++++ Material for the task
Lemma zero_precision_rejects (event : InputEvent) (sep : ascii) (a b : JsString.t) :
  isDelete event = false ->
  isSeparator sep = true ->
  proposed event = a ++ sep :: b ->
  b <> [] ->
  allow 0 event = Some false.
Proof.
  intros Hdel Hsep Hp Hb. destruct b as [ | c b]; [congruence | ].
  rewrite allow_closed_form, Hdel, Hp. simpl. f_equal.
  unfold isSeparator in Hsep. apply orb_true_iff in Hsep as [E | E];
    apply Ascii.eqb_eq in E; subst sep;
    rewrite precisionOk_zero_behind;
    rewrite ?andb_false_r; reflexivity.
Qed.

Lemma startsWith_app (p a b : JsString.t) :
  length p <= length a -> startsWith p (a ++ b) = startsWith p a.
Proof.
  revert a. induction p as [ | x p IH]; intros a Hlen; [reflexivity | ].
  destruct a as [ | y a]; simpl in *; [lia | ].
  rewrite IH by lia. reflexivity.
Qed.

(** ** Prefixes and separators of a text *)

Lemma amountShape_prefix (q r : JsString.t) :
  Matches amountShape (q ++ r) -> Matches amountShape q.
Proof.
  intros H. apply amountShape_words.
  apply amountShape_words in H as [Hd | (a & c & b & E & Ha & Hc & Hb)].
  - left. unfold allDigits in *. rewrite forallb_app in Hd.
    apply andb_true_iff in Hd as [Hq _]. exact Hq.
  - apply app_eq_app in E as [l [[-> E] | [-> E]]].
    + destruct l as [ | c' l].
      * left. rewrite app_nil_r. exact Ha.
      * injection E as <- ->. right. exists a, c, l.
        unfold allDigits in Hb. rewrite forallb_app in Hb.
        apply andb_true_iff in Hb as [Hl _]. auto.
    + left. unfold allDigits in *. rewrite forallb_app in Ha.
      apply andb_true_iff in Ha as [Hq _]. exact Hq.
Qed.

Lemma separatorCount_app (a b : JsString.t) :
  separatorCount (a ++ b) = separatorCount a + separatorCount b.
Proof. unfold separatorCount. rewrite filter_app, length_app. reflexivity. Qed.

Lemma separatorCount_In (c : ascii) (p : JsString.t) :
  In c p -> isSeparator c = true -> 1 <= separatorCount p.
Proof.
  intros Hin Hc. unfold separatorCount.
  assert (H : In c (filter isSeparator p)) by (apply filter_In; auto).
  destruct (filter isSeparator p); [destruct H | simpl; lia].
Qed.

Lemma startsWith_double_zero_cut (integer rest : JsString.t) (c : ascii) :
  isDigit c = false ->
  startsWith (js "00") (integer ++ c :: rest) = startsWith (js "00") integer.
Proof.
  intros Hc. destruct integer as [ | x [ | y integer]].
  - cbn -[Ascii.eqb].
    destruct (Ascii.eqb_spec "0"%char c) as [<- | _]; [discriminate Hc | reflexivity].
  - cbn -[Ascii.eqb].
    destruct (Ascii.eqb_spec "0"%char c) as [<- | _]; [discriminate Hc | reflexivity].
  - apply startsWith_app. simpl. lia.
Qed.

Lemma separator_not_digit (c : ascii) : isSeparator c = true -> isDigit c = false.
Proof.
  intros H. destruct (isDigit c) eqn:E; [ | reflexivity].
  apply digit_not_separator in E. congruence.
Qed.

(** ** The claims about the guard *)

Lemma allow_iff_specAccepts (maxDecimals : nat) (event : InputEvent) :
  allow maxDecimals event = Some true <-> specAccepts maxDecimals event.
Proof.
  rewrite allow_closed_form.
  unfold specAccepts, noDuplicateLeadingZeroes, validShape.
  rewrite !withinPrecision_ok, <- test_Matches.
  split.
  - intros H. injection H as H.
    apply orb_true_iff in H as [H | H]; [left; exact H | right].
    repeat (apply andb_true_iff in H as [H ?]).
    repeat split; auto. apply negb_true_iff. assumption.
  - intros [H | (H1 & H2 & H3 & H4)].
    + rewrite H. reflexivity.
    + rewrite H1, H2, H3, H4. simpl. rewrite orb_true_r. reflexivity.
Qed.

(** C1. For every edit proposal (current text [value], inserted fragment
    [data], kind [inputType]) and every [maxDecimals] the handler ends
    without throwing, and it accepts the edit (does not prevent the default)
    exactly when the edit is a deletion, or the text [value + (data ?? "")]
    matches [^\d*[.,]?\d*$], has at most [maxDecimals] characters after its
    first ['.'] if it has one, at most [maxDecimals] after its first [',']
    if it has one, and does not start with ["00"]. *)
Theorem C1_guard_accepts_iff (maxDecimals : nat) (event : InputEvent) :
  (exists verdict, allow maxDecimals event = Some verdict)
  /\ (allow maxDecimals event = Some true <->
      isDelete event = true
      \/ let text := value event
                     ++ match data event with
                        | Some fragment => fragment
                        | None => []
                        end in
         Matches amountShape text
         /\ withinPrecision "."%char maxDecimals text
         /\ withinPrecision ","%char maxDecimals text
         /\ startsWith (js "00") text = false).
Proof.
  split.
  - rewrite allow_closed_form. eauto.
  - rewrite allow_iff_specAccepts. unfold specAccepts, proposed. cbv zeta.
    reflexivity.
Qed.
++++++++
§ Problem statement
An exact copy of the lines above between the line holding "apply orb_true_iff in H as" and the line holding "without throwing, and", inclusive, is the whole answer.

§ Response box
    apply orb_true_iff in H as [H | H]; [left; exact H | right].
    repeat (apply andb_true_iff in H as [H ?]).
    repeat split; auto. apply negb_true_iff. assumption.
  - intros [H | (H1 & H2 & H3 & H4)].
    + rewrite H. reflexivity.
    + rewrite H1, H2, H3, H4. simpl. rewrite orb_true_r. reflexivity.
Qed.

(** C1. For every edit proposal (current text [value], inserted fragment
    [data], kind [inputType]) and every [maxDecimals] the handler ends
    without throwing, and it accepts the edit (does not prevent the default)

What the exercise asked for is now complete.